I’ve recently started becoming a bit more familiar with Cinders timeline feature given that I need to render some 3D text moving about.
The text will both be translated and rotated, so I’ve used a Mat4 to represent this, but I’ve noticed that when rotating the text it appears to also change in shape/size, see video:
My guess is that this is the natural cause of the Anim object applying a partial change via the +operator to the Matrix. But how to avoid it?
Perhaps separating the position and rotation into separate matrices, or a matrix and a quaternion?
It’d complicate the code, but I’m not sure it can be avoided?
when either updates. Be sure to use the call operator () on your ci::Anim objects when passing them to glm because i ran across a major performance degradation caused by some templated constructor magic in glm when omitting it.

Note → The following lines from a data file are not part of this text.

(** * codex-config: the two synchronisation scripts

    A shallow embedding of [scripts/sync_remote_skills.py] and
    [scripts/sync_to_codex.py], and the properties of their version logic,
    path validation, file collection, file copying and command running.

    Contents.
    - [PyStr], [PyRe], [PyPath], [Fs], [PySubprocess]: the parts of the
      Python library that the scripts call, as far as they call them.
    - [SyncToCodex]: [run_command], [validate_relative_file],
      [collect_tracked_directory_files], [collect_sync_files], [sync_files],
      [execute_workflow] and [main] of the local script.
    - [SyncRemoteSkills]: [extract_semver], [parse_semver],
      [should_upgrade_agent_browser], [find_executable], [run_command],
      [replace_with_directory], the two version readers,
      [maintain_agent_browser] and [print_skills_git_status] of the remote
      script.  The cloning of remote targets is not embedded.
    - The vocabulary of the properties, then the properties, C1 to C10, and
      the further properties, X1 to X23.

    Conventions of the embedding.
    - A Python [str] is a [string]: a sequence of code points below 256,
      each [ascii] standing for the code point with that number.  The
      character classes of the interpreter ([str.isspace], [str.isdigit],
      the class [\d] of [re], [str.isprintable]) are written out for that
      range.
    - A Python [int] is a [Z].
    - A path is a pure POSIX path; the file system is a finite map from
      paths to nodes, and two different paths are two different entries
      (no symbolic links; the working directory is not resolved).  File
      metadata is left out.
    - A raised exception is the [Raise] case of [result]; the exception
      classes that the code can meet are the constructors of [exn].
    - External processes and [shutil.which] are oracles handed to the
      functions.
    - Console output of the local workflow and wall-clock timing are left
      out. *)

From Stdlib Require Import Ascii String ZArith List Lia Bool.
From Stdlib Require Import Numbers.DecimalString.
From stdpp Require Import gmap strings sorting.

Local Open Scope Z_scope.

(** ** Exceptions and results *)

(** The subclasses of [OSError] that file operations raise. *)
Inductive os_error : Type :=
  | FileExistsError
  | FileNotFoundError
  | NotADirectoryError
  | IsADirectoryError
  | SameFileError.

Inductive exn : Type :=
  | SyncExecutionError (message : string)
  | ValueError (message : string)
  | IndexError (message : string)
  | OSError (kind : os_error).

Inductive result (A : Type) : Type :=
  | Ok (value : A)
  | Raise (e : exn).

Arguments Ok {A} value.
Arguments Raise {A} e.

#[global] Instance result_ret : MRet result := fun A a => Ok a.

#[global] Instance result_bind : MBind result := fun A B k r =>
  match r with
  | Ok a => k a
  | Raise e => Raise e
  end.

Definition is_sync_error {A : Type} (r : result A) : Prop :=
  exists message, r = Raise (SyncExecutionError message).

(** ** The [str] methods the scripts use *)

Module PyStr.

Definition ord (c : ascii) : N := N_of_ascii c.

Definition newline : ascii := "010"%char.
Definition dquote : ascii := "034"%char.
Definition squote : ascii := "039"%char.
Definition backslash : ascii := "092"%char.

Definition between (lo hi : N) (c : ascii) : bool :=
  ((lo <=? ord c) && (ord c <=? hi))%N.

(** [\d] of [re] on [str] patterns, and what [int] accepts as a digit:
    the decimal digits (category Nd). *)
Definition is_decimal (c : ascii) : bool := between 48 57 c.

(** [str.isdigit] on one character: the decimal digits and the
    superscripts two, three and one. *)
Definition isdigit_char (c : ascii) : bool :=
  is_decimal c || (ord c =? 178)%N || (ord c =? 179)%N || (ord c =? 185)%N.

Definition isspace (c : ascii) : bool :=
  between 9 13 c || between 28 32 c || (ord c =? 133)%N || (ord c =? 160)%N.

Definition isprintable (c : ascii) : bool :=
  negb ((ord c <? 32)%N || between 127 160 c || (ord c =? 173)%N).

Fixpoint all_chars (p : ascii -> bool) (s : string) : bool :=
  match s with
  | EmptyString => true
  | String c rest => p c && all_chars p rest
  end.

Fixpoint contains_char (c : ascii) (s : string) : bool :=
  match s with
  | EmptyString => false
  | String d rest => Ascii.eqb d c || contains_char c rest
  end.

Definition is_empty (s : string) : bool :=
  match s with
  | EmptyString => true
  | String _ _ => false
  end.

(** [s.isdigit()]: at least one character, all of them digits. *)
Definition isdigit (s : string) : bool :=
  negb (is_empty s) && all_chars isdigit_char s.

Fixpoint lstrip (s : string) : string :=
  match s with
  | EmptyString => EmptyString
  | String c rest => if isspace c then lstrip rest else s
  end.

Fixpoint rstrip (s : string) : string :=
  match s with
  | EmptyString => EmptyString
  | String c rest =>
      match rstrip rest with
      | EmptyString => if isspace c then EmptyString else String c EmptyString
      | kept => String c kept
      end
  end.

Definition strip (s : string) : string := rstrip (lstrip s).

(** [s.split(sep)] for a separator of one character. *)
Fixpoint split (sep : ascii) (s : string) : list string :=
  match s with
  | EmptyString => [EmptyString]
  | String c rest =>
      if Ascii.eqb c sep then EmptyString :: split sep rest
      else match split sep rest with
           | first :: others => String c first :: others
           | [] => [String c EmptyString]
           end
  end.

Fixpoint join (sep : string) (parts : list string) : string :=
  match parts with
  | [] => EmptyString
  | [p] => p
  | p :: rest => p +:+ sep +:+ join sep rest
  end.

(** ** [repr] of a string *)

Definition hex_digit (n : N) : ascii :=
  if (n <? 10)%N then ascii_of_N (48 + n) else ascii_of_N (87 + n).

Definition hex_escape (c : ascii) : string :=
  String backslash
    (String "x" (String (hex_digit (ord c / 16)) (String (hex_digit (ord c mod 16)) EmptyString))).

Definition repr_char (quote c : ascii) : string :=
  if Ascii.eqb c quote || Ascii.eqb c backslash then String backslash (String c EmptyString)
  else if (ord c =? 9)%N then String backslash "t"
  else if (ord c =? 10)%N then String backslash "n"
  else if (ord c =? 13)%N then String backslash "r"
  else if (ord c <? 32)%N || (ord c =? 127)%N then hex_escape c
  else if (ord c <? 127)%N then String c EmptyString
  else if isprintable c then String c EmptyString
  else hex_escape c.

Fixpoint repr_body (quote : ascii) (s : string) : string :=
  match s with
  | EmptyString => EmptyString
  | String c rest => repr_char quote c +:+ repr_body quote rest
  end.

Definition repr (s : string) : string :=
  let quote :=
    if contains_char squote s && negb (contains_char dquote s) then dquote else squote in
  String quote (repr_body quote s +:+ String quote EmptyString).

(** ** [int] of a string, base ten *)

Definition digit_value (c : ascii) : Z := Z.of_N (ord c) - 48.

(** Digits with single underscores between them. *)
Fixpoint int_digits (acc : Z) (after_digit : bool) (s : string) : option Z :=
  match s with
  | EmptyString => if after_digit then Some acc else None
  | String c rest =>
      if is_decimal c then int_digits (10 * acc + digit_value c) true rest
      else if Ascii.eqb c "_" then
        if after_digit then int_digits acc false rest else None
      else None
  end.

Are you adding matrices? It seems so, since you’re mentioning operator+. But to apply multiple transformations, you’ll have to multiply them. The order in which you do that in OpenGL is the reverse of what you might expect. If you first want to rotate, then scale, then translate, you should do this:
gl::ScopedModelMatrix scpModel;
gl::translate( x, y, z ); // 3rd: translate the scaled and rotated model.
gl::rotate( glm::radians( 45.0f ) ); // 2nd: rotate the model 45 degrees.
gl::scale( vec2( 5.0f ) ); // 1st: scale the model by 5.
mBatch->draw();
@paul.houx - I am indeed multiplying the matrices when rendering the text.
I’m using an Anim<Mat4> to animate the object, and different Mat4 objects describing the new position and rotation. As far as I know Anim interpolates between the Mat4’s using the operator+ which I’m guessing causes the odd warp.
So as far as I know currently it’s a matter of how this Mat4 is being updated via the Anim object.
Yes, a matrix can not be interpolated like that. The underlying calculation of an Anim is: a + t * ( b - a )
, but that’s not how matrices should be concatenated and they also do not support interpolation.
To animate your text, you need to animate its position (vec3), rotation (quat) and scale (vec3) separately, then construct the matrix from their values. Just like @lithium pointed out in his reply.